U.S. Securities and Exchange Commission
450 5th Street, N.W.
Washington, D.C.  20549


Re:    Consent to be named in the S-8 Registration Statement of Wealth        
International, Inc., a Nevada corporation (the "Registrant"), SEC File        
No. 33-05844-NY, to be filed on or about October 23, 1996, covering the        
registration and issuance of 425,000 shares of common stock to six        
individual consultants, on the exercise of certain options granted under a
written compensation agreement.


Ladies and Gentlemen:

          I hereby consent to be named in the above referenced Registration
Statement of the Registrant.

                                   Sincerely yours,

                                   /s/ Leonard W. Burningham

cc:   Wealth International, Inc.


<PAGE>


                   [Letterhead of Andersen Andersen & Strong, L.C.]


                CONSENT OF INDEPENDENT CERTIFIED PUBLIC ACCOUNTANTS
                ---------------------------------------------------



October 17, 1996



Wealth International, Inc. 
1190 North Spring Creek Place, Suite A
Springville, Utah 84663

Re:    Consent to be named in the S-8 Registration Statement of Wealth        
International, Inc., a Nevada corporation (the "Registrant"), SEC File        
No. 33-05844-NY, to be filed on or about October 23, 1996, covering the        
registration and issuance of 425,000 shares of common stock to six        
individual consultants, on the exercise of certain options granted under a
written compensation agreement.

Gentlemen:

        We hereby consent to the use of our report dated April 5, 1996, in the
above referenced Registration Statement.  We also consent to the use of our
name as experts in such Registration Statement.

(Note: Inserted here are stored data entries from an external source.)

Lemma run_config (evs : list event) (s s' : system) :
  run s evs = Some s' →
  max_calls (limiter s') = max_calls (limiter s)
  ∧ time_period (limiter s') = time_period (limiter s).
Proof.
  revert s. induction evs as [|ev evs IH]; intros s Hrun; cbn in Hrun.
  - by injection Hrun as <-.
  - destruct (step s ev) as [s1|] eqn:Hstep; [|done].
    destruct (step_config _ _ _ Hstep) as [<- <-]. by apply IH.
Qed.

Lemma reachable_config (m p : Z) (s : system) :
  reachable m p s → max_calls (limiter s) = m ∧ time_period (limiter s) = p.
Proof.
  intros (t0 & s0 & evs & [= <-] & Hrun). by apply run_config in Hrun.
Qed.

Lemma lock_inv_step (s s' : system) (ev : event) :
  lock_inv s → step s ev = Some s' → lock_inv s'.
Proof.
  intros [Hsleeper Howner] Hstep.
  destruct ev as [d|i|i|i|i]; cbn in Hstep.
  - case_decide; [|done]. injection Hstep as <-. by split.
  - destruct (tasks s !! i) eqn:Hi; [done|]. injection Hstep as <-.
    split; cbn.
    + intros j w since Hj. apply lookup_insert_Some in Hj as [[_ [=]]|[_ Hj]].
      by eapply Hsleeper.
    + intros j Hlock. destruct (Howner j Hlock) as (w & since & Hj).
      exists w, since. rewrite lookup_insert_ne; [done|]. intros ->. congruence.
  - destruct (tasks s !! i) as [[| | |]|] eqn:Hi; try done.
    destruct (_lock (limiter s)) eqn:Hlock; [done|]. injection Hstep as <-.
    pose proof (acquire_enter_shape i (limiter s) (clock s)) as Hshape.
    destruct (acquire_enter i (limiter s) (clock s)) as [self'|w self'|e self'];
      destruct Hshape as [Hlock' _]; split; cbn; rewrite Hlock'; try done.
    + intros j w since Hj. apply lookup_insert_Some in Hj as [[_ [=]]|[_ Hj]].
      apply Hsleeper in Hj. congruence.
    + intros j w' since Hj. apply lookup_insert_Some in Hj as [[<- _]|[_ Hj]]; [done|].
      apply Hsleeper in Hj. congruence.
    + intros j [= <-]. eexists _, _. apply lookup_insert_eq.
    + intros j w since Hj. apply lookup_insert_Some in Hj as [[_ [=]]|[_ Hj]].
      apply Hsleeper in Hj. congruence.
  - destruct (tasks s !! i) as [[|w since| |]|] eqn:Hi; try done.
    case_decide; [|done]. injection Hstep as <-. split; cbn; [|done].
    intros j w' since' Hj. apply lookup_insert_Some in Hj as [[_ [=]]|[Hne Hj]].
    apply Hsleeper in Hj. apply Hsleeper in Hi. congruence.
  - destruct (tasks s !! i) as [[|w since| |]|] eqn:Hi; try done;
      injection Hstep as <-; split; cbn; try done.
    + intros j w since Hj. apply lookup_insert_Some in Hj as [[_ [=]]|[_ Hj]].
      by eapply Hsleeper.
    + intros j Hlock. destruct (Howner j Hlock) as (w & since & Hj).
      exists w, since. rewrite lookup_insert_ne; [done|]. intros ->. congruence.
    + intros j w' since' Hj. apply lookup_insert_Some in Hj as [[_ [=]]|[Hne Hj]].
      apply Hsleeper in Hj. apply Hsleeper in Hi. congruence.
Qed.
(** * Filecoin workshop application: a shallow embedding and its properties

    The development embeds the pieces of the workshop application that carry
    logic of their own: the file pickers of the upload components, the
    dataset enrichment query, the [NFTContract] Solidity contract, the
    encrypted-NFT minting handler, the challenge progress hook with its
    [localStorage] persistence, the simulated upload workflow with its
    cancellation, the flag validators and the currency formatter.

    Conventions.
    - A JavaScript string is the list of its UTF-16 code units ([jsstring]);
      [length], [startsWith], [includes] and [trim] work on code units as they
      do in the engine.  [lit] turns an ASCII literal into code units.
    - A JavaScript [number] holding an integer and a [bigint] are [Z].
    - A Solidity [uint256] is a [Z] in [0, 2^256); checked arithmetic reverts,
      a revert is [None].
    - Calls into SDKs, the clock and the storage quota are inputs of the
      functions that use them. *)

From Stdlib Require Import ZArith List Lia Bool Ascii String.
From stdpp Require Import gmap strings list.

Local Open Scope Z_scope.

(* ===================================================================== *)
(** * JavaScript strings                                                  *)
(* ===================================================================== *)

Module JS.
(* ===== verification/_CoqProject ===== *)
-Q . S2P
Prelude.v
Path.v
Id.v
BTree.v
Database.v
HashMapDb.v
RocksLib.v
Rocks.v
RocksSpec.v
RocksModel.v
RocksRuns.v
Snapshots.v
External.v
MerkleNode.v
Instances.v
Trie.v
Error.v
Changes.v
Logs.v
KeyValueDb.v
Tree.v
Iterator.v
Update.v
Trees.v
Proof.v
Storage.v
Annot.v
TreeInv.v
SeekSpec.v
WalkSpec.v
SetSpec.v
DeleteSpec.v
CommitSpec.v
TreeSpec.v
TreeCorrect.v
IterCorrect.v
TreesSpec.v
StorageSpec.v
LogSpec.v
StorageCorrect.v
ContentsCorrect.v
CommitErrors.v
ReadErrors.v
StateRuns.v
StateCorrect.v
ListCorrect.v
ProofSpec.v
GenSpec.v
ProofCorrect.v
GenCorrect.v
Dump.v
RocksOpen.v
Findings.v
FaultFindings.v
Tests.v
TestCorrect.v
Witnesses.v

/s/ Andersen Andersen & Strong, L.C.
Certified Public Accountants



<PAGE>


                  CONSULTANT COMPENSATION AGREEMENT NO. 1


          THIS CONSULTANT COMPENSATION AGREEMENT (the "Plan") is made this
22nd day of October, 1996, among Wealth International, Inc., a Nevada
corporation ("Wealth International"); and, Milton Druce, Toni Druce, Justeene
Blankenship, Dannette Uyeda, Leonard W. Burningham and Michael Doolin, who
have executed and delivered this Plan by the execution and delivery of the
Counterpart Signature Pages which are designated as Exhibits "A" through "F"
hereof (collectively, the "Consultants").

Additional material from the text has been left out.